Sorry about the long pause. I've been out of sorts, as have many around these parts.
The current king of "out of sortness" is A. He's been battling what the doctors think is a virus for about 10 days now which initially manifested itself as hives all over his legs and arms. Then they spread to his torso. Benedryll helped a bit. We went to the doctor and because he had a slight cough they gave him a z-pac. They also tested for mono and strep which both came back negative. That night after the first two antibiotics, the hives spread all over his body and his hands swelled. Benedryll didn't help at all. He was miserable and didn't sleep a wink. We went back in the next day and they decided to stop the z-pac and start him on pregnisone. This made the hives stop almost completely and he seemed a bit better. Then this past Saturday he started feeling worse and was complaining of body aches, nausea and fatigue. This morning I couldn't get him out of bed. Back to the doctor this morning, a flu and another strep test, and the further frustration of not knowing what's going on. He slept all day and I at least got him to eat some soup and drink water. He's currently rolling around on the couch after doing some homework and studying for the geography bee he's supposed to be participating in tomorrow (against his younger brother--hilarious). I hope he feels up to going to school in the morning. I'm hoping a good night's sleep will do the trick. Crossing my fingers.

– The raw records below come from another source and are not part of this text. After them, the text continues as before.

(** C1 (amended).  Whatever the signs of the arguments, [reynolds]
    returns the binary64 value of
    [(4 * density * flow_rate) / (60 * viscosity * pi * diameter)]:
    for plain Python floats when the computed denominator is not zero,
    for NumPy scalars always, entry by entry for a one-dimensional
    array of flow rates with a scalar diameter, and entry by entry for
    two arrays of one shape. *)
Theorem reynolds_formula (density viscosity : float) :
  (forall x y : float,
     is_zero (60 * viscosity * math_pi * y) = false ->
     reynolds x y density viscosity
     = Ok (reynolds_number x y density viscosity)) /\
  (forall x y : float,
     reynolds (F64 x) (F64 y) density viscosity
     = Ok (F64 (reynolds_number x y density viscosity))) /\
  (forall (x : list float) (y : Z),
     exists Z : list float,
       reynolds x y density viscosity = Ok Z /\
       length Z = length x /\
       forall i xi, nth_error x i = Some xi ->
         nth_error Z i
         = Some (reynolds_number xi (float_of_int y) density viscosity)) /\
  (forall X Y : list (list float),
     shape2 X = shape2 Y ->
     exists Z : list (list float),
       reynolds X Y density viscosity = Ok Z /\
       shape2 Z = shape2 X /\
       forall i j xij yij,
         entry2 X i j = Some xij -> entry2 Y i j = Some yij ->
         entry2 Z i j = Some (reynolds_number xij yij density viscosity)).
Proof.
  split; [|split; [|split]].
  - intros x y Hden. rewrite reynolds_python. now rewrite Hden.
  - intros x y. apply reynolds_float64.
  - intros x y. eexists. split; [apply reynolds_array1_int|].
    split; [apply length_map|].
    intros i xi Hxi. rewrite nth_error_map, Hxi. reflexivity.
  - intros X Y Hshape. eexists. split; [now apply reynolds_array2|].
    split; [now apply shape2_map2|].
    intros i j xij yij Hx Hy. rewrite entry2_map2, Hx, Hy. reflexivity.
Qed.
(** ** The session invariant *)

(** C8 (amended).  [repo_path] and [credentials] are both unset in a new
    session and both set after every setup that returns; a setup that fails
    before the path is read (the request raises, the body is not JSON, or
    the object has no ["path"]) changes neither, and neither do
    [persist_repository], [persist_scan_results] and [commit_repository].
    A setup on a new session that fails on a missing ["creds"] after the
    path was split leaves [repo_path] set and [credentials] unset. *)
Theorem session_invariant_kept {Report} (E : Env Report) :
  session_invariant (BcPlatformIntegration (Report := Report)) = true
  ∧ (∀ api repo s t,
       outcome_of (setup_bridgecrew_credentials E api repo s t) = Return tt →
       let s' := state_of (setup_bridgecrew_credentials E api repo s t) in
       repo_path_set s' = true ∧ credentials_set s' = true
       ∧ session_invariant s' = true)
  ∧ (∀ api repo s t,
       fails_before_path (http_request E t (setup_request api repo)) = true →
       let s' := state_of (setup_bridgecrew_credentials E api repo s t) in
       repo_path s' = repo_path s ∧ credentials s' = credentials s)
  ∧ (∀ root_dir s t,
       let s' := state_of (persist_repository E root_dir s t) in
       repo_path s' = repo_path s ∧ credentials s' = credentials s)
  ∧ (∀ reports s t,
       let s' := state_of (persist_scan_results E reports s t) in
       repo_path s' = repo_path s ∧ credentials s' = credentials s)
  ∧ (∀ s t,
       let s' := state_of (commit_repository E s t) in
       repo_path s' = repo_path s ∧ credentials s' = credentials s)
  ∧ (∀ api repo t st o,
       http_request E t (setup_request api repo)
       = Return (mkResponse st (Json (JObj o))) →
       path_splits (mkResponse st (Json (JObj o))) = true →
       o !! "creds" = None →
       let s' :=
         state_of (setup_bridgecrew_credentials E api repo BcPlatformIntegration t)
       in
       repo_path_set s' = true ∧ credentials_set s' = false).
Proof.
  split; [reflexivity|].
  split.
  { intros api repo s t Hret.
    destruct (setup_return_inv E api repo s t Hret)
      as (b & p & creds & client & Hcreds & ->).
    unfold session_invariant, repo_path_set, credentials_set, configured_session.
    cbn [repo_path credentials]. destruct creds; try contradiction; auto. }
  split.
  { intros api repo s t Hfail.
    rewrite (setup_early_failure_state E api repo s t Hfail). split; reflexivity. }
  split.
  { intros root_dir s t.
    pose proof (persist_repository_preserves E root_dir s t) as H.
    unfold id in H. rewrite H. split; reflexivity. }
  split.
  { intros reports s t. rewrite persist_scan_results_state. split; reflexivity. }
  split.
  { intros s t. pose proof (commit_repository_preserves E s t) as H.
    unfold id in H. rewrite H. split; reflexivity. }
  intros api repo t st o Hans Hsplit Hcreds.
  unfold path_splits in Hsplit. cbn [data] in Hsplit.
  destruct (o !! "path") as [[| | |full| |]|] eqn:Hp; try discriminate.
  apply bool_decide_eq_true in Hsplit as [[b p] Hcut].
  rewrite (setup_missing_creds E api repo _ t st o full b p Hans Hp Hcut Hcreds).
  split; reflexivity.
Qed.

Lemma session_invariant_kept_witness :
  let E := sample_env good_setup_answer (commit_answer 201 "Success") [] [] in
  let E' := sample_env no_path_answer (commit_answer 201 "Success") [] [] in
  let E'' := sample_env no_creds_answer (commit_answer 201 "Success") [] [] in
  let run E :=
    state_of
      (setup_bridgecrew_credentials E "api-key" "owner/repo"
         BcPlatformIntegration [])
  in
  session_invariant (run E) = true
  ∧ (repo_path (run E') = None ∧ credentials (run E') = JNull)
  ∧ (repo_path_set (run E'') = true ∧ credentials_set (run E'') = false).
Proof.
  intros E E' E'' run. split; [|split].
  - apply (proj1 (proj2 (session_invariant_kept E))
             "api-key" "owner/repo" BcPlatformIntegration []).
    reflexivity.
  - apply (proj1 (proj2 (proj2 (session_invariant_kept E')))
             "api-key" "owner/repo" BcPlatformIntegration []).
    reflexivity.
  - apply (proj2 (proj2 (proj2 (proj2 (proj2 (proj2 (session_invariant_kept E''))))))
             "api-key" "owner/repo" [] 200
             {[ "path" := JStr "bucket/checkov/owner/repo/1600000000" ]});
      reflexivity.
Defined.

(** The claim C8 as stated fails: after a response with a path and without
    ["creds"] the setup raises, [repo_path] is set and [credentials] is
    unset. *)
Lemma setup_leaves_partial_session :
  let E := sample_env no_creds_answer (commit_answer 201 "Success") [] [] in
  let run :=
    setup_bridgecrew_credentials E "api-key" "owner/repo" BcPlatformIntegration []
  in
  outcome_of run = Raise (KeyError "creds")
  ∧ repo_path (state_of run) = Some "checkov/owner/repo/1600000000"
  ∧ credentials (state_of run) = JNull
  ∧ session_invariant (state_of run) = false.
Proof. repeat split. Qed.

(** ** The session after setup *)

(** C9 (amended).  [persist_repository] and [commit_repository] leave every
    attribute of the session as it was; [persist_scan_results] assigns its
    argument to [scan_reports] and leaves the other six attributes as they
    were.  This holds for every session, every environment and every
    outcome of the call. *)
Theorem session_frame {Report} (E : Env Report) (s : Session Report)
    (t : list event) :
  (∀ root_dir, state_of (persist_repository E root_dir s t) = s)
  ∧ state_of (commit_repository E s t) = s
  ∧ (∀ reports,
       let s' := state_of (persist_scan_results E reports s t) in
       scan_reports s' = reports
       ∧ bc_api_key s' = bc_api_key s ∧ s3_client s' = s3_client s
       ∧ bucket s' = bucket s ∧ credentials s' = credentials s
       ∧ repo_path s' = repo_path s ∧ timestamp s' = timestamp s).
Proof.
  split; [|split].
  - intros root_dir. apply (persist_repository_preserves E root_dir s t).
  - apply (commit_repository_preserves E s t).
  - intros reports. rewrite persist_scan_results_state. repeat split.
Qed.

(** The claim C9 as stated fails: [persist_scan_results] on a session that
    was set up changes the attribute [scan_reports]. *)
Lemma persist_scan_results_mutates_session :
  let E := sample_env good_setup_answer (commit_answer 201 "Success") [] [] in
  let setup :=
    setup_bridgecrew_credentials E "api-key" "owner/repo" BcPlatformIntegration []
  in
  let s := state_of setup in
  let run := persist_scan_results E [7%nat] s (trace_of setup) in
  outcome_of setup = Return tt
  ∧ outcome_of run = Return tt
  ∧ scan_reports s = []
  ∧ scan_reports (state_of run) = [7%nat]
  ∧ state_of run ≠ s.
Proof. repeat split. discriminate. Qed.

I have been really out of sorts since Jeanne's birthday and it carried over into my birthday when I passed her in years on earth. That's just all sorts of wrong. I spent the weekend with M at a soccer tournament. I just wanted to be home with my boys.

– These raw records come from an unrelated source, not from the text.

(** * ZX Spectrum 48K emulator core: bus, ULA, Z80 interrupt logic, tape player

  A shallow embedding of the JavaScript sources (spectrum/memory.js,
  spectrum/ula.js, core/cpu.js, decoder/decoder.js, instructions/base.js,
  instructions/extended.js, spectrum/tape.js, spectrum/spectrum.js) and
  the properties of the emulator core established over it.

  Conventions.  JavaScript numbers that hold registers, addresses and
  T-state counters are integers, modelled as [Z].  The operators
  [&], [|], [<<], [>>] and [~] become [Z.land], [Z.lor], [Z.shiftl],
  [Z.shiftr] and [Z.lnot]; every masked expression of the sources
  ([x & 0xff], [x & 0xffff], [(x >> 8) & 0xff]) only looks at the low
  sixteen bits of its operand, where the 32-bit operators of JavaScript
  and the unbounded ones of [Z] agree.  A [Uint8Array] is a [list Z]
  indexed with stdpp's lookup and insert.  Console output is not
  modelled, except where building a log line throws. *)

From Stdlib Require Import ZArith Lia Bool.
From stdpp Require Import base option list.
From Equations Require Import Equations.

Local Open Scope Z_scope.

(** ** Typed arrays *)

(** [arr[i]] on a [Uint8Array]: an index outside the array reads as
  [undefined], which every bitwise operator of the sources coerces to 0.
  Addresses are masked to sixteen bits before they are used as an index,
  so on arrays of the sizes the constructors allocate the default is
  never taken. *)
Definition aget (arr : list Z) (i : Z) : Z :=
  if i <? 0 then 0 else default 0 (arr !! Z.to_nat i).

(** [arr[i] = v] on a [Uint8Array]: the element keeps the low eight bits
  of [v]; a store outside the array is dropped. *)
Definition aset (arr : list Z) (i : Z) (v : Z) : list Z :=
  if i <? 0 then arr else <[Z.to_nat i := Z.land v 255]> arr.

(** ** Outcomes *)

(** The outcome of a method: it returns, it throws a [TypeError] (a
    property read on [undefined] or [null]), the recursion budget of this
    model is used up, or it reaches an instruction of the sources that is
    not embedded here. *)
Inductive result (A : Type) :=
| Ok (x : A)
| TypeError
| OutOfFuel
| NotEmbedded.
Arguments Ok {A} x.
Arguments TypeError {A}.
Arguments OutOfFuel {A}.
Arguments NotEmbedded {A}.

Definition bind {A B : Type} (r : result A) (k : A -> result B) : result B :=
  match r with
  | Ok x => k x
  | TypeError => TypeError
  | OutOfFuel => OutOfFuel
  | NotEmbedded => NotEmbedded
  end.

(** ** ULA (spectrum/ula.js) *)

Module ULA.

(** The fields that the embedded operations read or write.  The keyboard
    matrix, the key map and the border history are not touched by any of
    them and are left out.  [earBit] is [true] after construction and 1 or
    0 after [setTapeInput]; only its truthiness is ever read, and it is
    kept as a number. *)
Record t := mk {
  borderColor : Z;
  speakerState : bool;
  earBit : Z;
  currentScanline : Z;
  scanlineTStates : Z;
  interruptRequested : bool;
  floatingBusValue : Z
}.

Definition TSTATES_PER_SCANLINE : Z := 224.
Definition TOTAL_SCANLINES : Z := 312.

(** The state built by the constructor (and restored by [reset]). *)
Definition init : t :=
  mk 7 false 1 0 0 false 255.

(** One turn of the body of the [while] of [addCycles]. *)
Definition addCycles_body (u : t) : t :=
  let ts := scanlineTStates u - TSTATES_PER_SCANLINE in
  let sl := currentScanline u + 1 in
  if sl >=? TOTAL_SCANLINES
  then mk (borderColor u) (speakerState u) (earBit u) 0 ts true
          (floatingBusValue u)
  else mk (borderColor u) (speakerState u) (earBit u) sl ts
          (interruptRequested u) (floatingBusValue u).

(** [while (this.scanlineTStates >= this.TSTATES_PER_SCANLINE) { ... }] *)
Equations addCycles_loop (u : t) : t
  by wf (Z.to_nat (scanlineTStates u)) lt :=
addCycles_loop u with Z_ge_dec (scanlineTStates u) TSTATES_PER_SCANLINE := {
  | left _ => addCycles_loop (addCycles_body u)
  | right _ => u }.
Next Obligation.
  unfold addCycles_body, TSTATES_PER_SCANLINE in *.
  destruct (_ >=? _); simpl; lia.
Qed.

Definition addCycles (u : t) (cycles : Z) : t :=
  addCycles_loop
    (mk (borderColor u) (speakerState u) (earBit u) (currentScanline u)
        (scanlineTStates u + cycles) (interruptRequested u)
        (floatingBusValue u)).

(** [checkInterrupt] returns the flag and clears it. *)
Definition checkInterrupt (u : t) : bool * t :=
  (interruptRequested u,
   mk (borderColor u) (speakerState u) (earBit u) (currentScanline u)
      (scanlineTStates u) false (floatingBusValue u)).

My out of sorts has led to K being particularly out of sorts. We're in a funk and are both too tired and stressed to even try to bust out of it.
E committed to William and Mary last week which has been all kinds of awesome. How she let us know, and how the other members of our family dealt with the news has been all sorts of annoying. Yet again, something that should be a happy moment for our little (okay not so little) family gets tainted by everyone trying to "own" E and cross the line. In the long run, we're just happy to get to share our alma mater with her and watch her grow in such a cool place.
M...sweet lordie M...has been all kinds of difficult. I am dreading high school. Heck, I'm dreading this week.
D has been on another one of his eating strikes. I try not to fight him on it, but it's so frustrating. He's playing travel basketball now and I worry about him having enough energy.
L is our funny little guy. He's started texting his cousin W on my phone and the conversations are priceless. They love each other very much which warms my heart.
Work is...well work. If I could change one thing in my life, it would be taking a sabbatical from work, but that's not feasible financially, so I continue to try to balance it all and feeling pretty useless on all fronts.
I need to snap out of it. I don't want to repeat the Christmas Funk of 2012.
Fa, la, freaking la.
Poor A! I hope he's better soon. That's scary.
ReplyDeleteI wish you could take a sabbatical, too. A break to recharge can be so helpful, but there is just no way to swing it for some of us.
Oh my word! Poor A! Poor you! There's nothing worse than a sick kiddo--especially when they can't determine what exactly is going on. I'm so sorry.
ReplyDeleteI'm sure you and K are beyond thrilled E will be down here for school. It's such a wonderful, safe place, and a kick hiney school! I'm sorry your family is all spooty about it, though. That has got to be so frustrating. You are with her more than anyone else, so surely, you all know better than most what is going to be a good fit for her.
As for the rest, I'm sorry about that as well. Funks suck--especially when you can't get out of them. I too had the great Christmas funk of 2012. I'm better this year--so far. So much better. I pretty much forced myself to decorate Saturday and Sunday as I too was feeling quite out of sorts. I'm not sure why, but for some reason, getting the house decked out has helped lift my spirits as nothing else could have.
Keep hanging in there. The great thing about funks is they don't last forever. Thank god.
I'm sorry things are so stressful right now. I hope A feels better soon, that M gets her act in order, that your extended family backs off, and that D starts eating again. Whew! It made me feel overwhelmed just to write that. No wonder you could use a break!